On Thursday, 6 August 2015 at 21:17:15 UTC, 岩倉 澪 wrote:
On Tuesday, 4 August 2015 at 08:35:10 UTC, Dicebot wrote:
// in real app use `receiveTimeout` to do useful stuff until
    // result message is received
    auto output = receiveOnly!(immutable(Bar)[]);

New question: how would I receive a immutable value with receiveTimeout? I need the results from my worker thread outside of the delegate that receiveTimeout takes.
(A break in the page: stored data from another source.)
Definition toRef (r : string * string * string) : SecretRef :=
  {| sr_Source := "static"; sr_Path := r.1.1; sr_Key := r.1.2; sr_Alias := r.2 |}.

Lemma decision_references d refs :
  pd_Claims d !! "secret_refs" = Some (VArr (reference <$> refs)) ->
  Forall (fun r => r.1.1 <> "" /\ r.1.2 <> "") refs ->
  decisionRefs d = toRef <$> refs.
Proof using.
  intros Hd Hall. unfold decisionRefs. rewrite Hd. cbn [as_array]. clear Hd.
  induction Hall as [|[[p k] a] refs [Hp Hk] _ IH]; [done|]. cbn in *. rewrite IH.
  unfold parseSecretRef, reference. cbn [as_object fst snd]. unfold field_string. simplify_map_eq.
  rewrite (proj2 (str_nonempty_true p) Hp), (proj2 (str_nonempty_true k) Hk). reflexivity.
Qed.

Lemma aliasOf_named r : aliasOf (toRef r) = named r.
Proof using. unfold aliasOf, toRef, named. cbn. case_bool_decide; destruct (String.eqb_spec r.2 ""); done. Qed.
Lemma staticValue_configured src r v : staticValue src (toRef r) = Ok v <-> configured (ss_secrets src) r v.
Proof using.
  unfold staticValue, configured. cbn. destruct (ss_secrets src !! r.1.1) as [es|]; [|naive_solver].
  destruct (es !! r.1.2) eqn:E; naive_solver.
Qed.

Lemma aliasValue_given src refs :
  Forall (fun r => exists v, configured (ss_secrets src) r v) refs ->
  (forall name, aliasValue src (toRef <$> refs) name = None <-> name ∉ named <$> refs) /\
  forall name v, aliasValue src (toRef <$> refs) name = Some v <-> given (ss_secrets src) refs name v.
Proof using.
  induction 1 as [|r refs [v0 Hv0] _ [IHn IHs]]; [split; [set_solver|]; intros name v; split; [done|by inversion 1]|].
  pose proof Hv0 as Hsv. apply staticValue_configured in Hsv.
  split; intros name; rewrite ?fmap_cons; cbn [aliasValue]; rewrite aliasOf_named, Hsv;
    destruct (aliasValue src (toRef <$> refs) name) as [v1|] eqn:Hr.
  - split; [done|]. intros Hn. assert (name ∉ named <$> refs) as Hn' by set_solver. apply IHn in Hn'. congruence.
  - apply IHn in Hr. destruct (String.eqb_spec (named r) name) as [<-|]; split; try done; set_solver.
  - intros v. split; [intros [= <-]; by apply given_later, IHs|].
    inversion 1 as [r' refs' v' Hc Hnot|r' refs' name' v' Hg]; subst; [apply IHn in Hnot; congruence|].
    apply IHs in Hg. congruence.
  - intros v. destruct (String.eqb_spec (named r) name) as [<-|Hne]; split.
    + intros [= <-]. apply given_last; [done|by apply IHn].
    + inversion 1 as [r' refs' v' Hc Hnot|r' refs' name' v' Hg]; subst; [|apply IHs in Hg; congruence].
      apply staticValue_configured in Hc. congruence.
    + done.
    + inversion 1 as [r' refs' v' Hc Hnot|r' refs' name' v' Hg]; subst; [done|]. apply IHs in Hg. congruence.
Qed.

(** The last reference always counts. *)
Lemma given_some secrets refs : refs <> [] -> Forall (fun r => exists v, configured secrets r v) refs ->
  exists name v, given secrets refs name v.
Proof using.
  intros Hne Hall. induction Hall as [|r refs [v Hv] _ IH]; [done|].
  destruct refs as [|x refs]; [exists (named r), v; apply given_last; [done|set_solver]|].
  destruct IH as (name & v' & Hg); [done|]. exists name, v'. by apply given_later.
Qed.

Lemma configured_fetch src refs :
  Forall (fun r => exists v, configured (ss_secrets src) r v) refs ->
  exists b, staticFetch src (toRef <$> refs) = Ok b /\
    forall name v, sb_Claims b !! name = Some v <-> given (ss_secrets src) refs name v.
Proof using.
  intros Hall. assert (Hr : resolvable src (toRef <$> refs) = true).
  { unfold resolvable. apply forallb_forall. intros ref (r & -> & Hin)%list_elem_of_In%list_elem_of_fmap.
    rewrite Forall_forall in Hall. destruct (Hall r Hin) as [v Hv%staticValue_configured]. by rewrite Hv. }
  destruct (staticLoop_ok src _ ∅ Hr) as (c & Hc & Hk). unfold staticFetch. rewrite Hc. eexists. split; [done|].
  intros name v. cbn [sb_Claims]. rewrite Hk, lookup_empty. destruct (aliasValue_given src refs Hall) as [_ Hs].
  rewrite <- Hs. by destruct (aliasValue src _ name).
Qed.


(** A key that bundles cannot be encrypted to is registered all the same, and the workload is issued tokens
    without its secrets. *)
Lemma unusable_key_no_secrets e src st id d pub :
  st !! id = Some pub -> (forall m, jwe_Encrypt m pub = None) -> delivered (withSecrets e src st) id d = None.
Proof using All.
  intros Hst Hn. unfold delivered.
  change (e_secretSource (withSecrets e src st))
    with (Some (registryFetch (Register (staticSource unit src) NewRegistry) tt)).
  change (e_encryptionKeyStore (withSecrets e src st)) with (Some (storeGet st)).
  destruct (decisionRefs d); [done|]. unfold storeGet, GetKey. rewrite Hst. cbn [texted].
  destruct (registryFetch _ _ _) as [b|]; [|done]. unfold encryptBundle.
  assert (He : exists e, EncryptSecretBundle b pub = Err e).
  { unfold EncryptSecretBundle. repeat case_match; simplify_eq; try (by eexists). by rewrite Hn in *. }
  destruct He as [x ->]. done.
Qed.

(** A workload without a registered key gets no secrets, and the sources are not asked. *)
Lemma no_key_no_fetch (e : Engine (EncKey:=jwk_key)) st fetch fetch' w d s :
  st !! wi_ID w = None ->
  let eng f := applyOption (applyOption e (WithEncryptionKeyStore (storeGet st))) (WithSecretSource f) in
  secretDelivery encryptBundle (eng fetch) w d s = secretDelivery encryptBundle (eng fetch') w d s /\
  delivered (eng fetch) (wi_ID w) d = None.
Proof.
  intros Hst. unfold secretDelivery, deliverSecrets, delivered, storeGet, GetKey. cbn. rewrite Hst. cbn.
  split; [|by destruct (decisionRefs d)]. destruct (pd_Claims d !! "secret_refs") as [raw|]; [|done].
  destruct (as_array raw) as [[|v l]|]; [done| |done]. by destruct (omap parseSecretRef (v :: l)).
Qed.
End Delivery.

(** * Which source wins an alias

    Two sources that answer the same alias are merged in the order the map of groups is visited,
    so the value the workload gets differs from one run to another. *)

Definition reverse_order : RangeOrder :=
  {| range := fun V m => reverse (map_to_list m);
     range_perm := fun V m => reverse_Permutation (map_to_list m) |}.

Definition demo_static (v : string) : StaticSource :=
  {| ss_secrets := {[ "app/db" := {[ "password" := v ]} ]}; ss_ttl := 5 * Minute |}.
Definition demo_ref (src : string) : SecretRef :=
  {| sr_Source := src; sr_Path := "app/db"; sr_Key := "password"; sr_Alias := "db" |}.
Definition demo_other : SecretSource unit :=
  {| src_Name := "vault"; src_Available := fun _ => true;
     src_Fetch := fun refs => st_lift (staticFetch (demo_static "from-vault") refs) |}.
Definition demo_registry : gmap string (SecretSource unit) :=
  Register demo_other (Register (staticSource unit (demo_static "from-file")) NewRegistry).

Definition demo_alias (order : RangeOrder) : option string :=
  match snd (Fetch demo_registry [demo_ref "static"; demo_ref "vault"] tt) with
  | Ok b => sb_Claims b !! "db"
  | Err _ => None
  end.

Lemma alias_collision_order_dependent :
  demo_alias key_order = Some "from-vault" /\ demo_alias reverse_order = Some "from-file".
Proof. by vm_compute. Qed.

(** * A concrete run *)

#[local] Existing Instance JwtModel.lib.
#[local] Existing Instance JwtModel.laws.
#[local] Existing Instance DPoP.demo_jws.
#[local] Existing Instance key_order.

(** A ciphertext is the recipient's key before the plaintext. *)
#[local] Instance demo_jwe : JweLib := {|
  jwe_Encrypt p k := Some (k +:+ "|" +:+ p);
  jwe_Decrypt c k := if HasPrefix c ("pub:" +:+ k +:+ "|")
                     then Some (TrimPrefix c ("pub:" +:+ k +:+ "|")) else None;
  json_MarshalMap m := Some (JwtModel.pos_string (encode m));
  json_UnmarshalMap s := JwtModel.string_pos s ≫= decode;
  jwk_KeyType k := "EC";
  jwk_Curve k := Some "P-256";
  jwk_ParseKey raw := Some raw;
|}.

#[local] Instance demo_jwe_laws : JweLaws.
Proof.
  split; cbn.
  - intros priv pub p c [= <-] [= <-]. unfold HasPrefix, TrimPrefix.
    set (q := "pub:" +:+ priv +:+ "|").
    assert (("pub:" +:+ priv) +:+ ("|" +:+ p) = q +:+ p) as Hq by (unfold q; by rewrite !str_app_assoc).
    cbn in Hq. rewrite Hq. unfold HasPrefix. rewrite prefix_app. by rewrite str_drop_app.
  - intros p k c [= <-]. by destruct k.
Qed.

Definition demo_decision : PolicyDecision :=
  {| Allowed := true; pd_Reason := "";
     pd_Claims := {[ "secret_refs" := VArr [VObj (<["source" := VStr "static"]>
       (<["path" := VStr "app/db"]> (<["key" := VStr "password"]> (<["alias" := VStr "db"]> ∅))))] ]} |}.
Definition demo_eng : Engine (EncKey:=jwk_key) :=
  {| e_identity := fun tok ct => Ok {| wi_ID := "wimse://td/" +:+ tok; wi_TrustDomain := "td";
                                       wi_Attestation := None; wi_Claims := ∅ |};
     e_policy := fun _ => Ok demo_decision;
     e_keyring := Some Keyring.demo_kr; e_signKey := Keyring.demo_k1; e_issuer := "starfly";
     e_ttl := (5 * Minute)%Z; e_syncBus := None; e_unitID := "u1";
     e_revocation := None; e_onRevocationError := true;
     e_executionTTL := Execution.ExecutionScopeTTL; e_onExchange := true;
     e_secretSource := None; e_encryptionKeyStore := None; e_onSecretDelivery := true;
     e_devMode := false |}.
Definition demo_req : TokenExchangeRequest :=
  {| GrantType := grantTypeTokenExchange; SubjectToken := "agent";
     SubjectTokenType := subjectTokenTypeJWT; Audience := "aud"; Scope := ""; ActorToken := "";
     ActorTokenType := ""; RequestedTokenType := ""; DPoPProof := "";
     Attestation := None; req_ExecutionScope := None |}.
Definition demo_text (e : SecretErr) : string := "error".
Definition demo_run (st : gmap string jwk_key) : EState * result ExchangeErr TokenExchangeResponse :=
  Exchange ExchangeSpec.demo_clock (encryptBundle demo_text)
    (withSecrets demo_text demo_eng (demo_static "hunter2") st) demo_req initState.
Definition demo_store : gmap string jwk_key := {[ "wimse://td/agent" := "pub:k9" ]}.

Lemma demo_run_ok : demo_run ∅ = (fst (demo_run ∅), Ok (ExchangeSpec.out_resp (demo_run ∅))).
Proof. apply ExchangeSpec.out_ok. vm_compute. reflexivity. Qed.
Lemma demo_run_ok2 :
  demo_run demo_store = (fst (demo_run demo_store), Ok (ExchangeSpec.out_resp (demo_run demo_store))).
Proof. apply ExchangeSpec.out_ok. vm_compute. reflexivity. Qed.

Lemma demo_json m : json_faithful m.
Proof. intros p [= <-]. cbn. rewrite JwtModel.string_pos_string. cbn. apply decode_encode. Qed.

Lemma demo_encrypts m : m <> ∅ -> exists c, EncryptSecretBundle m "pub:k9" = Ok c.
Proof.
  intros Hm. unfold EncryptSecretBundle. destruct (Nat.eqb_spec (size m) 0) as [He|]; [|by eexists].
  by apply map_size_empty_inv in He.
Qed.

End Secrets.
Also: what is the best way to kill off the worker thread when I close the application, without having to wait for the worker thread to complete? My first thought was to use receiveTimeout in the worker thread, but the work is being done in a parallel foreach loop, and I am not sure if there is a way to safely use receiveTimeout in a parallel situation... I also found Thread.isDaemon in core.thread. I tried doing auto thread = Thread.getThis(); thread.isDaemon = true; at the start of the worker thread, but it still seems to wait for it to complete before closing.

Thanks again!

receiveTimeout can be used like this:

void main()
{
    spawn(&workerFunc);

    writeln("Waiting for a message");
    bool received = false;
    while (!received) {
        received = receiveTimeout(600.msecs,
(string message) { // <=== Receiving a value writeln("received: ", message);
                                });

        if (!received) {
            writeln("... no message yet");

            /* ... other operations may be executed here ... */
        }
    }
}
(cf. http://ddili.org/ders/d.en/concurrency.html)

To stop threads immediately, I've found that the best way is to use a shared variable, typically a bool, that is changed only in one place. I hope I'll find the time on Monday to post a simple example.

1. shared bool ABORT;
2.
3.// in owner thread
4. ABORT = true;  // The only place where you do this.
5. bool res;
6. while ((res = receiveOnly!bool()) == false) { debug writeln("waiting for abort ..."); }



// in worker thread(s)

foreach ()
{
  if (ABORT)
    break;
  // working away
}
// ...
ownerTid.send(true);

If you have more than one thread to abort, you'll have to adapt lines 5 and 6 accordingly.

Unfortunately, sending an abort message to a thread as in `send(thread, true)` takes too long. Setting a global flag like ABORT is instantaneous. Beware of data races though. You might want to have a look at:

http://ddili.org/ders/d.en/concurrency_shared.html

Especially `synchronized` and atomicOp.